The Archaeology of Human Bones provides an up to date account of the scientific analysis of human skeletal remains from archaeological sites. This completely revised edition reflects the latest developments in scientific techniques for studying human skeletons and the latest applications of those techniques in archaeology. In particular, the sections on ancient DNA and bone stable isotopes have been comprehensively updated, and two completely new chapters have been introduced, covering metric study of the postcranial skeleton and ethical dimensions of the study of human remains.

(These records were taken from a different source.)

(** X18.  From the constructed detector, along every trace of operations
    whose ACK frames list no descriptor twice, and after the destructor, the
    calls to the event processor are consistent with the tick handle: a tick
    is scheduled only when none is scheduled, cancelled only when one is,
    and one is scheduled at the end exactly when the handle is set; after
    the destructor none is. *)
Theorem tick_is_scheduled_once :
  forall ctx ld_config rtt ops,
    every_step ctx op_acks_once ops (new_loss_detector ld_config rtt) ->
    let ld := run ctx ops (new_loss_detector ld_config rtt) in
    tick_after false (calls ld) = Some (loss_detection_timer ld)
    /\ tick_after false (calls (destroy ld)) = Some false.
Proof.
  intros ctx ld_config rtt ops _ ld.
  assert (B : tick_balanced ld).
  { subst ld. unfold run. apply fold_left_preserves.
    - intros s a. apply tick_balanced_step.
    - reflexivity. }
  split; [ exact B | ].
  pose proof (tick_balanced_cancel ld B) as C. unfold tick_balanced in C.
  change (calls (destroy ld)) with (calls (cancel_loss_detection_timer ld)).
  rewrite C. f_equal. unfold cancel_loss_detection_timer.
  destruct (loss_detection_timer ld) eqn:T; simpl; [ reflexivity | exact T ].
Qed.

The Archaeology of Human Bones introduces students to the anatomy of bones and teeth, utilising a large number of images. It analyzes the biasing effects of decay and incomplete recovery on burial data from archaeological sites, and discusses what we may learn about burial rites from human remains. Subsequent chapters focus on demographic analysis of earlier populations, normal skeletal variation, disease and injury, isotopic and DNA analysis of bone, the study of cremated bone and ethical aspects of working with ancient human remains. Current scientific methods are explained, alongside a critical discussion of their strengths and weaknesses. The ways in which scientific analyses of human skeletal remains can contribute to tackling major archaeological or historical issues is illustrated by means of examples drawn from studies from around the world.
Technical jargon is kept to a minimum, and each chapter contains a summary of the main points that a student should grasp and a list of further reading targeted to enable students to follow up major issues covered in the book. Featuring case studies from around the world and with copious illustrations, The Archaeology of Human Bones continues to be a crucial work for students of archaeology.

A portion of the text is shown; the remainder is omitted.